Shopping guides and suggestions reflect the opinions and tastes of those who make them, and shoppers should always take that into consideration.
But if you do want some suggestions, as you shop for a new environmentally friendly “green” car – or any other – those from the 50 automotive journalists who make up the North American Car and Truck of the Year jury are usually pretty good.
The “NACTOY” jurors come from a wide variety of backgrounds and represent a goodly swath of automotive interests, so you’re not just getting recommendations from someone who thinks no car with less than six gazillion horsepower is worth looking at, nor from one who believes it a sin against humanity to put anything with an internal combustion engine on a shopping list.
The jurors represent both ends of the spectrum and a lot of in-between. They winnow their selections from among the scores of new or substantially redesigned vehicles introduced each year, so the finalist list – three each for car, truck and utility vehicle – usually contains a good variety.
(Disclosure: TheGreenCarGuy was, for a very short time, a member of the jury in the late 1990s but resigned at the command of an editor who did not believe journalists should serve on such bodies.)
For 2020, the list includes the all-electric 2021 Ford Mustang Mach E as one of the utility vehicle finalists , the 2021 Ford F-150 – which offers a “PowerBoost” hybrid system in most trim levels – in the truck category and the redesigned 2021 Hyundai Elantra – a lineup that includes the first Elantra Hybrid – as one of the car of the year contenders.
The Mach E, with a starting price of almost $44,000, is a sporty crossover utility with a distinctly sport-sedan profile – much like the Tesla Model Y, which didn’t make the cut. It comes in five trim levels, topping out the the $60,500 GT. All-wheel drive is available in the bottom two trims and is the only system available in the top three.
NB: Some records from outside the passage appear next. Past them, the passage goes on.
(* ===== verification/Curve.v ===== *)
(** * pkg/math/curve: the group interface

    [curve.go] declares the interfaces [Curve], [Scalar] and [Point] that
    every protocol is written against.  A scalar is "a number modulo the
    order of some Elliptic Curve group": it is modelled as [Zmod order], the
    integers modulo the order with canonical representatives.  Points are an
    abstract type; [Curve] lists the operations of the interface and
    [CurveLaws] states what the documentation of the interface promises (a
    group of prime order, on which the scalars act).  The laws are
    discharged for the concrete curve in [Secp256k1] and for a small group
    in [Toy]. *)

From Stdlib Require Import ZArith Lia Zmod Field.
From Stdlib Require Import Strings.Byte.
From stdpp Require Import base gmap strings list pretty numbers.
From S2P Require Import Prelude Hash.

Local Open Scope Z_scope.

Class Curve := {
  Name : string;
  order : Z;
  ScalarBits : nat;
  SafeScalarBytes : nat;
  Point : Type;
  (** [reflect.TypeOf(p).String()], which [hash.WriteAny] uses as a domain. *)
  PointTypeName : string;
  Point_eq_dec :: EqDecision Point;
  NewPoint : Point;
  NewBasePoint : Point;
  PAdd : Point -> Point -> Point;
  PNegate : Point -> Point;
  Act : Zmod.Zmod order -> Point -> Point;
  PMarshal : Point -> bytes;
  PUnmarshal : bytes -> outcome Point;
  XScalar : Point -> Zmod.Zmod order
}.

Abbreviation Scalar := (Zmod.Zmod order).

Declare Scope curve_scope.
Delimit Scope curve_scope with C.
Infix "+" := (@Zmod.add order) : curve_scope.
Infix "-" := (@Zmod.sub order) : curve_scope.
Infix "*" := (@Zmod.mul order) : curve_scope.
Infix "/" := (@Zmod.mdiv order) : curve_scope.
Notation "- x" := (@Zmod.opp order x) : curve_scope.
Notation "0" := (@Zmod.zero order) : curve_scope.
Notation "1" := (@Zmod.one order) : curve_scope.
Infix "⊕" := PAdd (at level 50, left associativity) : curve_scope.
Notation "⊖ P" := (PNegate P) (at level 35, right associativity) : curve_scope.
Infix "•" := Act (at level 40, left associativity) : curve_scope.
Notation "𝟎" := NewPoint : curve_scope.
Notation "'𝐆'" := NewBasePoint : curve_scope.

#[export] Instance Zmod_eq_dec m : EqDecision (Zmod.Zmod m).
Proof.
  intros x y. destruct (decide (Zmod.to_Z x = Zmod.to_Z y)) as [E|N].
  - left. by apply Zmod.to_Z_inj.
  - right. congruence.
Defined.

(** ** Operations of the interface *)

Section Ops.
Context `{Curve}.

(** [SetNat]: "This number must be interpreted modulo the order of the group". *)
Definition SetNat (x : Z) : Scalar := Zmod.of_Z order x.

(** [Sub] negates a copy of its argument and adds it. *)
Definition Sub (s that : Scalar) : Scalar := (s + - that)%C.

Definition Invert (s : Scalar) : Scalar := Zmod.inv s.

Definition IsZero (s : Scalar) : bool := bool_decide (s = 0%C).

Definition SEqual (s that : Scalar) : bool := bool_decide (s = that).

Definition IsOverHalfOrder (s : Scalar) : bool :=
  bool_decide (order / 2 < Zmod.to_Z s).

Definition ActOnBase (s : Scalar) : Point := (s • 𝐆)%C.

Definition PSub (p that : Point) : Point := (p ⊕ ⊖ that)%C.

Definition PEqual (p that : Point) : bool := bool_decide (p = that).

Definition IsIdentity (p : Point) : bool := bool_decide (p = 𝟎%C).

(** [MarshalBinary] of a scalar: 32 big-endian bytes. *)
Definition SMarshal (s : Scalar) : bytes := be_of_Z 32 (Zmod.to_Z s).

(** [UnmarshalBinary] of a scalar.  The receiver [s] keeps its value on a
    slice of the wrong length; otherwise it is set to the value reduced
    modulo the order, also when that reduction makes the call fail. *)
Definition SUnmarshal (s : Scalar) (data : bytes) : Scalar * outcome unit :=
  if decide (length data <> 32%nat)
  then (s, Fail ("invalid length for secp256k1 scalar: " +:+ pretty (length data)))
  else (Zmod.of_Z order (be_to_Z data),
        if decide (order <= be_to_Z data)
        then Fail "invalid bytes for secp256k1 scalar" else Ret tt).

(** How a point and a scalar enter a hash. *)
Definition Point_any (p : Point) : any := AMarshaler PointTypeName (Ret (PMarshal p)).

(** [MakeInt] *)
Definition MakeInt (s : Scalar) : Z := be_to_Z (SMarshal s).

(** [FromHash]: truncate to the byte length of the order, drop the excess
    low bits, reduce. *)
Definition FromHash (h : bytes) : Scalar :=
  let orderBits := Z.log2 order + 1 in
  let orderBytes := (orderBits + 7) / 8 in
  let h := if decide (orderBytes < Z.of_nat (length h))
           then take (Z.to_nat orderBytes) h else h in
  let s := be_to_Z h in
  let excess := Z.of_nat (length h) * 8 - orderBits in
  SetNat (if decide (0 < excess) then Z.shiftr s excess else s).

End Ops.

(** ** Laws *)

Class CurveLaws (C : Curve) : Prop := {
  order_prime : Z.prime order;
  order_fits : order < 2 ^ 256;
  padd_comm P Q : (P ⊕ Q = Q ⊕ P)%C;
  padd_assoc P Q R : (P ⊕ (Q ⊕ R) = (P ⊕ Q) ⊕ R)%C;
  padd_0_l P : (𝟎 ⊕ P = P)%C;
  padd_neg_r P : (P ⊕ ⊖ P = 𝟎)%C;
  act_1 P : (1 • P = P)%C;
  act_mul a b P : ((a * b) • P = a • (b • P))%C;
  act_add a b P : ((a + b) • P = a • P ⊕ b • P)%C;
  (** the base point generates the group, and has the full order *)
  base_generates P : exists a, P = (a • 𝐆)%C;
  base_faithful a : (a • 𝐆 = 𝟎)%C -> a = 0%C
}.

(** The x coordinate and the parity of y, as BIP-340 uses them. *)
Class XOnly (C : Curve) := {
  HasEvenY : Point -> bool;
  XBytes : Point -> bytes;
  LiftX : bytes -> outcome Point
}.

Class XOnlyLaws (C : Curve) (X : XOnly C) : Prop := {
  xbytes_length P : length (XBytes P) = 32%nat;
  xbytes_neg P : XBytes (⊖ P)%C = XBytes P;
  eveny_neg P : P <> 𝟎%C -> HasEvenY (⊖ P)%C = negb (HasEvenY P);
  liftx_xbytes P : P <> 𝟎%C -> HasEvenY P = true -> LiftX (XBytes P) = Ret P;
  liftx_even b P : LiftX b = Ret P -> P <> 𝟎%C /\ HasEvenY P = true;
  liftx_x b P : length b = 32%nat -> LiftX b = Ret P -> XBytes P = b
}.

(** Every point but the identity survives its encoding. *)
Class MarshalLaws (C : Curve) : Prop := {
  pmarshal_roundtrip P : P <> 𝟎%C -> PUnmarshal (PMarshal P) = Ret P
}.

(** The compressed encoding of Bitcoin: a byte for the parity, then x. *)
Class CompressedLaws (C : Curve) (X : XOnly C) : Prop := {
  pmarshal_shape P : PMarshal P = (if HasEvenY P then x02 else x03) :: XBytes P;
  punmarshal_parity P (even : bool) :
    P <> 𝟎%C -> PUnmarshal ((if even then x02 else x03) :: XBytes P)
                = Ret (if Bool.eqb even (HasEvenY P) then P else (⊖ P)%C);
  xscalar_xbytes P : XScalar P = Zmod.of_Z order (be_to_Z (XBytes P));
  xbytes_identity : be_to_Z (XBytes 𝟎%C) = 0
}.

Section Laws.
Context {C : Curve} {CL : CurveLaws C}.
Local Open Scope curve_scope.

Lemma scalar_field_theory :
  @field_theory Scalar 0 1 (@Zmod.add order) (@Zmod.mul order) (@Zmod.sub order)
    (@Zmod.opp order) (@Zmod.mdiv order) (@Zmod.inv order) eq.
Proof. apply Zmod.field_theory, order_prime. Qed.

Add Field scalar_field : scalar_field_theory.

Lemma padd_0_r P : P ⊕ 𝟎 = P.
Proof. by rewrite padd_comm, padd_0_l. Qed.

Lemma padd_neg_l P : ⊖ P ⊕ P = 𝟎.
Proof. by rewrite padd_comm, padd_neg_r. Qed.

Lemma padd_inj_l P Q R : P ⊕ Q = P ⊕ R -> Q = R.
Proof.
  intros E%(f_equal (PAdd (⊖ P))). by rewrite !padd_assoc, padd_neg_l, !padd_0_l in E.
Qed.

Lemma act_0 P : 0 • P = 𝟎.
Proof.
  apply (padd_inj_l (0 • P)). rewrite <- act_add, padd_0_r. f_equal. ring.
Qed.

Lemma act_opp a P : (- a) • P = ⊖ (a • P).
Proof.
  apply (padd_inj_l (a • P)). rewrite padd_neg_r, <- act_add.
  replace (a + - a) with 0 by ring. apply act_0.
Qed.

Lemma act_add_r a P Q : a • (P ⊕ Q) = a • P ⊕ a • Q.
Proof.
  destruct (base_generates P) as [x ->], (base_generates Q) as [y ->].
  rewrite <- act_add, <- !act_mul, <- act_add. f_equal. ring.
Qed.

Lemma act_identity a : a • 𝟎 = 𝟎.
Proof. rewrite <- (act_0 𝐆), <- act_mul. f_equal. ring. Qed.

Lemma act_neg_r a P : a • ⊖ P = ⊖ (a • P).
Proof.
  rewrite <- act_opp. destruct (base_generates P) as [x ->].
  rewrite <- act_opp, <- !act_mul. f_equal. ring.
Qed.

Lemma neg_identity : ⊖ 𝟎 = 𝟎.
Proof. apply (padd_inj_l 𝟎). by rewrite padd_neg_r, padd_0_l. Qed.

Lemma neg_involutive P : ⊖ ⊖ P = P.
Proof. apply (padd_inj_l (⊖ P)). by rewrite padd_neg_r, padd_neg_l. Qed.

Lemma neg_eq_identity P : ⊖ P = 𝟎 -> P = 𝟎.
Proof. intros E. by rewrite <- (neg_involutive P), E, neg_identity. Qed.

Lemma base_act_inj a b : a • 𝐆 = b • 𝐆 -> a = b.
Proof.
  intros E. assert ((a - b) • 𝐆 = 𝟎) as E0.
  { replace (a - b) with (a + - b) by ring. by rewrite act_add, act_opp, E, padd_neg_r. }
  apply base_faithful in E0. replace a with ((a - b) + b) by ring. rewrite E0. ring.
Qed.

Lemma identity_base : 𝟎 = 0 • 𝐆.
Proof. by rewrite act_0. Qed.

Lemma base_base : 𝐆 = 1 • 𝐆.
Proof. by rewrite act_1. Qed.

Lemma scalar_mul_eq_0 (a b : Scalar) : a * b = 0 -> a = 0 \/ b = 0.
Proof.
  intros E. destruct (decide (a = 0)) as [|Na]; [by left|]. right.
  apply (f_equal (fun x => Zmod.inv a * x)) in E.
  replace (Zmod.inv a * (a * b)) with b in E by (field; done).
  rewrite E. ring.
Qed.

Lemma scalar_mul_ne_0 (a b : Scalar) : a <> 0 -> b <> 0 -> a * b <> 0.
Proof. intros Ha Hb [E|E]%scalar_mul_eq_0; auto. Qed.

Lemma scalar_sub_ne_0 (a b : Scalar) : a <> b -> a - b <> 0.
Proof.
  intros Hab E. apply Hab. replace a with ((a - b) + b) by ring. rewrite E. ring.
Qed.

Lemma scalar_1_ne_0 : (1 : Scalar) <> 0.
Proof. apply (F_1_neq_0 scalar_field_theory). Qed.

(** A scalar survives its encoding. *)
Lemma SMarshal_length (s : Scalar) : length (SMarshal s) = 32%nat.
Proof. apply length_be_of_Z. Qed.

Lemma scalar_range (s : Scalar) : (0 <= Zmod.to_Z s < order)%Z.
Proof.
  pose proof (Z.prime_ge_2 _ order_prime). pose proof (Zmod.to_Z_range s). lia.
Qed.

Lemma be_to_SMarshal (s : Scalar) : be_to_Z (SMarshal s) = Zmod.to_Z s.
Proof.
  unfold SMarshal. rewrite be_to_of_Z. apply Z.mod_small.
  pose proof (scalar_range s). pose proof order_fits.
  change (256 ^ Z.of_nat 32)%Z with (2 ^ 256)%Z. lia.
Qed.

Lemma SUnmarshal_SMarshal (s0 s : Scalar) : SUnmarshal s0 (SMarshal s) = (s, Ret tt).
Proof.
  unfold SUnmarshal. rewrite SMarshal_length, be_to_SMarshal.
  destruct (decide _) as [|_]; [done|]. f_equal.
  - apply Zmod.of_Z_to_Z.
  - pose proof (scalar_range s). by rewrite decide_False by lia.
Qed.

Lemma MakeInt_spec (s : Scalar) : MakeInt s = Zmod.to_Z s.
Proof. apply be_to_SMarshal. Qed.

End Laws.

(** [pt_norm] writes every point of an equation as a multiple of the base
    point, and hands the equation of the multipliers to [ring]. *)
Ltac pt_gen :=
  repeat match goal with
  | P : Point |- _ =>
      let x := fresh "x" in let E := fresh "E" in
      destruct (base_generates P) as [x E]; subst P
  end.

Ltac pt_fold :=
  rewrite ?identity_base;
  repeat first
    [ rewrite <- act_opp | rewrite <- act_mul | rewrite <- act_add
    | rewrite act_neg_r | rewrite act_add_r ].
Horsepower ratings – there are five available depending on trim and drivetrain choice – range from 255 to 459 ponies, and range ranges from 210 miles in the base all-wheel drive system (230 hp for the rear-wheel drive system) with the standard 75.7-kWh battery pack to 300 miles for some models with the 98.8 kWh extended range pack.
Ford’s F-150 doesn’t offer a specific hybrid trim, instead opting to offer multiple powertrain choices including a “PowerBoost” hybrid option in six of its seven trim levels. That hybrid is a 3.5-liter V6 gas engine coupled with a 35 horsepower electric motor and 1.5 kWh battery.
In addition to being the most fuel efficient full-size light pickups in the market at 24 mpg combined, F-150 PowerBoost hybrids are – bar one – the most powerful.
At peak performance, the F-150 hybrid system’s 430 horsepower and 570 pound-feet of torque are bested only by the 702-horsepower/650 lb.-ft. Ram 1500 TRX – another truck of the year finalist. Ford’s F-150 Raptor – not available as a hybrid – does have more horsepower, 450, than the F-150 PowerBoost hybrids, but it has less torque at 510 lb.-ft.
The Elantra Hybrid is rated at 54 mpg in combined city and highway driving for the base SEL trim, 50 mpg combined for the heavier Limited trim.
It is wider and longer than its predecessor, with styling best described as eye-catching modern sporty sedan. The hybrid drive system couples a 1.6 cylinder gas engine and a front-mounted electric motor for total system output of 139 horsepower and 195 pound-feet of torque. The e-motor is fed from a 1.32 kWh battery – big enough to do the job but not sufficient to provide much in the way of all-electric driving (only a few miles at low speed).